Главный шаг сделан: изоляция обрела медицинское достоинство; она стала местом исцеления — из пространства, где безумие в потаенном бодрствовании могло сохраняться неизменным до самой смерти, она превратилась в пространство, где безумие должно уничтожиться само собой, в силу действия некоего автохтонного механизма.

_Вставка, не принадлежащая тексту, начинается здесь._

(* ===== verification/ModuleImages.v ===== *)
(** * The images of a module

    [MemoryImage::new] and [ModuleMemoryImages] of [vm/cow.rs], [MemoryImageSource] of
    [vm/sys/unix/vm.rs] and the helper of [module.rs] that calls them: the images that
    [try_static_init] left in the data of a module become files that a slot can map.
    The theorem joins the pool to the initialisation of instances: a memory of the pool
    whose module has images starts as [StaticInit] asks of a memory with its image mapped. *)

From Stdlib Require Import ZArith Lia.
From stdpp Require Import base list gmap numbers option.
From S2P Require Import Prelude MemoryTypes Mappings LinearMemory MemoryInit ImageBuild Tables MemoryRun StaticInit Cow CowInv MemoryPool PoolInv PoolOps PoolWorld SlabLayout SimKernel PoolRun.
Open Scope Z_scope.

(** ** Sources *)

Inductive image_error := MemfdCreate | MemfdWrite | MemfdSeal.

(** The crate [memfd]: a descriptor for the data is made, if the kernel has such files;
    the data is written, and the file is sealed. *)
Class Memfd := {
  memfd_create : list Z -> outcome image_error (option Z);
  memfd_write_all : Z -> list Z -> bool;
  memfd_add_seals : Z -> bool
}.

(** What was written to a sealed file is its contents. *)
Class MemfdLaws (A : Type) `{!Kernel A} `{!Memfd} := {
  memfd_no_panic : forall data, memfd_create data <> Panic;
  memfd_contents : forall data fd, memfd_create data = Ok (Some fd) -> memfd_write_all fd data = true ->
    memfd_add_seals fd = true -> forall k b, data !! k = Some b -> file_byte (A := A) fd (Z.of_nat k) = b
}.

(** An [MmapVec]: its address and length, and the file and the offset in it. *)
Record MmapVec := { mv_start : Z; mv_len : Z; original_offset : Z; original_file : option Z }.

(** A slice of bytes at an address. *)
Record slice := { sl_start : Z; sl_bytes : list Z }.

Section Images.
  Context `{!Memfd} (linux : bool) (hp : Z) (oc dbg : bool).

Definition from_file (file : Z) : option Z := Some file.

Definition from_data (data : list Z) : outcome image_error (option Z) :=
  if linux then
    fd ← memfd_create data;
    match fd with
    | None => Ok None
    | Some fd =>
        if negb (memfd_write_all fd data) then Err MemfdWrite
        else if negb (memfd_add_seals fd) then Err MemfdSeal
        else Ok (Some fd)
    end
  else Ok None.

(** [%] on [u32] and [u64]. *)
Definition rem_of {E} (a b : Z) : outcome E Z := if b =? 0 then Panic else Ok (a mod b).
Definition assert_aligned {E} (a page_size : Z) : outcome E () := r ← rem_of a page_size; assert_ (r =? 0).
Definition as_u32 (a : Z) : Z := a mod 2 ^ 32.

(** The checks on a mapping, and the image in its file. *)
Definition image_in_mmap (page_size linear_memory_offset : Z) (data : slice) (mmap : MmapVec) : outcome image_error (option MemoryImage) :=
  let len := Z.of_nat (length (sl_bytes data)) in
  let start := mv_start mmap in
  end_ ← arith oc 64 (start + mv_len mmap);
  let data_start := sl_start data in
  data_end ← arith oc 64 (data_start + len);
  assert_ ((start <=? data_start) && (data_end <=? end_));;
  assert_aligned (as_u32 start) page_size;;
  assert_aligned (as_u32 data_start) page_size;;
  assert_aligned (as_u32 data_end) page_size;;
  assert_aligned (as_u32 (original_offset mmap)) page_size;;
  match original_file mmap with
  | Some file =>
      match from_file file with
      | Some source =>
          diff ← arith oc 64 (data_start - start);
          source_offset ← arith oc 64 (original_offset mmap + diff);
          Ok (Some {| source := source; img_len := len; source_offset := source_offset; linear_memory_offset := linear_memory_offset |})
      | None => Ok None
      end
  | None => Ok None
  end.

Definition memory_image_new (page_size offset : Z) (data : slice) (mmap : option MmapVec) : outcome image_error (option MemoryImage) :=
  let len := Z.of_nat (length (sl_bytes data)) in
  assert_aligned offset page_size;;
  assert_aligned (as_u32 len) page_size;;
  image ← match mmap with Some mmap => image_in_mmap page_size offset data mmap | None => Ok None end;
  match image with
  | Some image => Ok (Some image)
  | None =>
      source ← from_data (sl_bytes data);
      match source with
      | Some source => Ok (Some {| source := source; img_len := len; source_offset := 0; linear_memory_offset := offset |})
      | None => Ok None
      end
  end.

(** [&wasm_data[range]]. *)
Definition sub_slice {E} (wasm_data : slice) (range : data_range) : outcome E slice :=
  assert_ ((fst range <=? snd range) && (snd range <=? Z.of_nat (length (sl_bytes wasm_data))));;
  Ok {| sl_start := sl_start wasm_data + fst range;
        sl_bytes := take (Z.to_nat (snd range - fst range)) (drop (Z.to_nat (fst range)) (sl_bytes wasm_data)) |}.

(** One turn of the loop of [ModuleMemoryImages::new]: [None] gives up on all images. *)
Definition image_of_memory (m : MemModule) (wasm_data : slice) (mmap : option MmapVec) (index : nat) (init : option StaticMemoryInitializer)
  : outcome image_error (option (option MemoryImage)) :=
  match defined_memory_index m index with
  | None => Ok None
  | Some _ =>
      match init with
      | None => Ok (Some None)
      | Some init =>
          data ← sub_slice wasm_data (si_data init);
          plan ← unwrap (memory_plans m !! index);
          size ← minimum_byte_size dbg (memory plan);
          too_large ← match size with
                      | Some mem_initial_len =>
                          end_ ← arith oc 64 (si_offset init + Z.of_nat (length (sl_bytes data)));
                          Ok (mem_initial_len <? end_)
                      | None => Ok false
                      end;
          if too_large : bool then Ok None
          else
            image ← memory_image_new (as_u32 hp) (si_offset init) data mmap;
            match image with Some image => Ok (Some (Some image)) | None => Ok None end
      end
  end.

Fixpoint images_new (m : MemModule) (wasm_data : slice) (mmap : option MmapVec) (index : nat)
    (map : list (option StaticMemoryInitializer)) (memories : list (option MemoryImage)) : outcome image_error (option (list (option MemoryImage))) :=
  match map with
  | [] => Ok (Some memories)
  | init :: map =>
      image ← image_of_memory m wasm_data mmap index init;
      match image with
      | None => Ok None
      | Some image =>
          assert_ (match image with Some _ => bool_decide (defined_memory_index m index = Some (length memories)) | None => true end);;
          images_new m wasm_data mmap (S index) map (memories ++ [image])
      end
  end.

Definition module_memory_images_new (m : MemModule) (wasm_data : slice) (mmap : option MmapVec) : outcome image_error (option (list (option MemoryImage))) :=
  match memory_initialization m with
  | StaticInit map => images_new m wasm_data mmap 0 map []
  | Segmented _ => Ok None
  end.

(** [memory_images] of [module.rs], with the settings [memory_init_cow] and
    [force_memory_init_memfd]. *)
Definition memory_images (cow force_memfd : bool) (m : MemModule) (wasm_data : slice) (mmap : MmapVec) : outcome image_error (option (list (option MemoryImage))) :=
  if negb cow then Ok None else module_memory_images_new m wasm_data (if force_memfd then None else Some mmap).

(** [ModuleRuntimeInfo::memory_image] and [get_memory_image]. *)
Definition get_memory_image {E} (memories : list (option MemoryImage)) (defined_index : nat) : outcome E (option MemoryImage) := unwrap (memories !! defined_index).
Definition memory_image {E} (images : option (list (option MemoryImage))) (defined_index : nat) : outcome E (option MemoryImage) :=
  match images with Some images => get_memory_image images defined_index | None => Ok None end.
End Images.

(** A memory of the pool, as instances see it: its pages, its length, and whether its
    segments are still to be run. *)
Definition pool_needs_init (m : PoolMemory) : bool := negb (has_image (pm_slot m)).
Definition pool_runtime_memory {A} `{!Kernel A} (hp : Z) (a : A) (m : PoolMemory) : RuntimeMemory :=
  {| rm_bytes := (fun k => guest_byte a m (Z.of_nat k)) <$> seq 0 (Z.to_nat (rounded hp (pm_size m)));
     rm_length := pm_size m; rm_needs_init := pool_needs_init m |}.
(** ** Root sets *)

Definition lifo_refs (r : RootSet) : list Z := map lr_gc_ref (lifo_roots r).
Definition manual_refs (m : Slab VMGcRef) : list Z := map snd (map_to_list (Slab.view m)).
(** Everything a root set holds. *)
Definition root_refs (r : RootSet) : list Z := lifo_refs r ++ manual_refs (manually_rooted r).

Definition pushed (r : RootSet) (gc_ref : VMGcRef) : RootSet :=
  {| manually_rooted := manually_rooted r;
     lifo_roots := lifo_roots r ++ [{| lr_generation := lifo_generation r; lr_gc_ref := gc_ref |}];
     lifo_generation := lifo_generation r |}.
Definition with_manual (r : RootSet) (m : Slab VMGcRef) : RootSet :=
  {| manually_rooted := m; lifo_roots := lifo_roots r; lifo_generation := lifo_generation r |}.
Definition cut (r : RootSet) (scope : nat) : RootSet :=
  {| manually_rooted := manually_rooted r; lifo_roots := take scope (lifo_roots r);
     lifo_generation := lifo_generation r + 1 |}.

Definition lifo_handle (id : Z) (r : RootSet) : GcRootIndex :=
  {| ri_store_id := id; ri_generation := lifo_generation r; ri_index := Z.of_nat (length (lifo_roots r)) |}.
Definition manual_handle (id : Z) (i : EntryIndex) : GcRootIndex :=
  {| ri_store_id := id; ri_generation := 0; ri_index := packed_manual i |}.

(** A root set in which at most [n] roots were made and scopes left. *)
Record roots_ok (r : RootSet) (n : Z) : Prop := {
  ro_slab : slab_inv (manually_rooted r);
  ro_entries : Z.of_nat (length (entries (manually_rooted r))) <= n;
  ro_lifo : Z.of_nat (length (lifo_roots r)) <= n;
  ro_generation : 0 <= lifo_generation r <= n
}.

Lemma manual_refs_length m : (length (manual_refs m) <= length (entries m))%nat.
Proof.
  unfold manual_refs. rewrite length_map, <- (length_fmap fst).
  rewrite <- (length_seq (length (entries m)) 0), <- (length_map key).
  apply submseteq_length, NoDup_submseteq; [apply NoDup_fst_map_to_list|].
  intros id ([i x] & -> & [Hi Hl]%elem_of_map_to_list%view_lookup_Some)%list_elem_of_fmap. cbn [fst] in *.
  apply lookup_lt_Some in Hl. apply list_elem_of_fmap. exists (entry_index i). unfold key, entry_index in *.
  split; [lia|]. apply elem_of_seq. split; [lia|exact Hl].
Qed.

(** An allocation adds at most one entry to an arena. *)
Lemma try_alloc_length {E} oc (s s' : Slab VMGcRef) v o :
  try_alloc (E:=E) oc s v = Ok (o, s') -> (length (entries s') <= S (length (entries s)))%nat.
Proof.
  unfold try_alloc. intros Hx. apply bind_Ok_inv in Hx as ([oi s1] & H1 & Hx).
  assert (length (entries s1) <= S (length (entries s)))%nat as Hl.
  { unfold try_alloc_index in H1. destruct (free s); [by simplify_eq/=; lia|].
    destruct (_ <? _); outcome_inv; simplify_eq/=; rewrite ?length_app; cbn [length]; lia. }
  destruct oi as [i|]; [|by simplify_eq]. apply bind_Ok_inv in Hx as (e & _ & Hx).
  destruct e; [done|]. apply bind_Ok_inv in Hx as (? & _ & Hx). simplify_eq/=. by rewrite length_insert.
Qed.

Lemma try_alloc_none {E} oc (s s' : Slab VMGcRef) v : try_alloc (E:=E) oc s v = Ok (None, s') -> s' = s.
Proof.
  unfold try_alloc. intros Hx. apply bind_Ok_inv in Hx as ([oi s1] & H1 & Hx).
  destruct oi as [i|].
  { apply bind_Ok_inv in Hx as (e & _ & Hx). destruct e; [done|]. by apply bind_Ok_inv in Hx as (? & _ & Hx). }
  simplify_eq. unfold try_alloc_index in H1. destruct (free s); [done|]. destruct (_ <? _); outcome_inv; by simplify_eq.
Qed.

Lemma alloc_length {E} oc min_cap (s s' : Slab VMGcRef) v id :
  Slab.alloc (E:=E) oc min_cap s v = Ok (id, s') -> (length (entries s') <= S (length (entries s)))%nat.
Proof.
  unfold Slab.alloc. intros Hx. apply bind_Ok_inv in Hx as ([[i|] s1] & H1 & Hx).
  - simplify_eq. by eapply try_alloc_length.
  - apply try_alloc_none in H1 as ->. unfold alloc_slow, double_capacity, reserve in Hx.
    apply bind_Ok_inv in Hx as (s2 & H2 & Hx). apply bind_Ok_inv in Hx as ([o s3] & H3%try_alloc_length & Hx).
    assert (entries s2 = entries s) as He by (apply bind_Ok_inv in H2 as (? & _ & H2); destruct (_ <=? _); outcome_inv; done).
    rewrite He in H3. outcome_inv. by simplify_eq.
Qed.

Важно, что превращение изолятора в психиатрическую лечебницу произошло не за счет постепенного внедрения элементов медицины, т. е. не за счет привнесения чего-то извне, но благодаря внутренней перестройке того пространства, которое в классическую эпоху не наделялось никакими иными функциями, кроме исключающей и исправительной. Постепенное искажение социальных значений изоляции, политическая критика репрессивных мер и экономическая критика мер благотворительных, присвоение безумием всего пространства изоляции, в то время как все остальные фигуры неразумия мало-помалу оказывались на свободе, — все это и сделало изоляцию местом, исключительно благоприятным для безумия: местом его истины и местом его уничтожения. В этом смысле изоляция действительно становится уделом безумия: отныне между ними будет существовать обязательная связь. А те функции, что казались прямо противоположными, — защита от опасности, какую представляют собой помешанные, и излечение их болезней — функции эти в конечном счете вдруг приходят в гармоническое равновесие: поскольку безумие способно выразить свою истину и свободно проявить свою природу лишь в замкнутом, но пустом пространстве изоляции, операция изоляции сама по себе одновременно и отводит от общества опасность, и устраняет признаки болезни.

Таким образом, только тогда, когда пространство изоляции обретет новую систему ценностей, когда в нем возникнет неведомый прежде процесс самоуничтожения безумия, — только тогда медицина сможет целиком завладеть психиатрической лечебницей и свести под свое начало все существующие опыты безумия. Двери изоляторов отворились вовсе не под воздействием медицинской мысли; и если сегодня лечебница — это царство врачей, то получили они его не по праву победителей, не благодаря неодолимой силе их филантропии или стремлению к научной объективности. Это произошло потому, что сама изоляция мало-помалу получила терапевтическое значение — через пересмотр всех социальных и политических жестов, всех ритуалов, связанных со сферой воображаемого либо морали, всего того, что на протяжении более чем столетия было заклятием для безумия и неразумия.

* * *

Изоляция меняет свой облик. Но изменяется и безумие: ведь оно образует с изоляцией единый комплекс, и провести строгую границу между ними невозможно. Между безумием и той половинчатой свободой, которая ему дарована и которая служит ему мерой, тем временем, в котором оно протекает, наконец, теми чужими взглядами, которые надзирают за ним и окружают со всех сторон, завязываются новые отношения. Ему ничего не остается, как слиться воедино с этим замкнутым миром, выступающим для него одновременно и истиной, и местом пребывания. В силу рекурренции, совершенно неудивительной, если не считать безумие предшествующим тем практикам, которыми оно обозначается и которые имеют к нему отношение, его положение становится для него природой; принудительные меры приобретают смысл детерминизма, а язык, изъясняющий его, превращается в глас истины, способный говорить сам собой.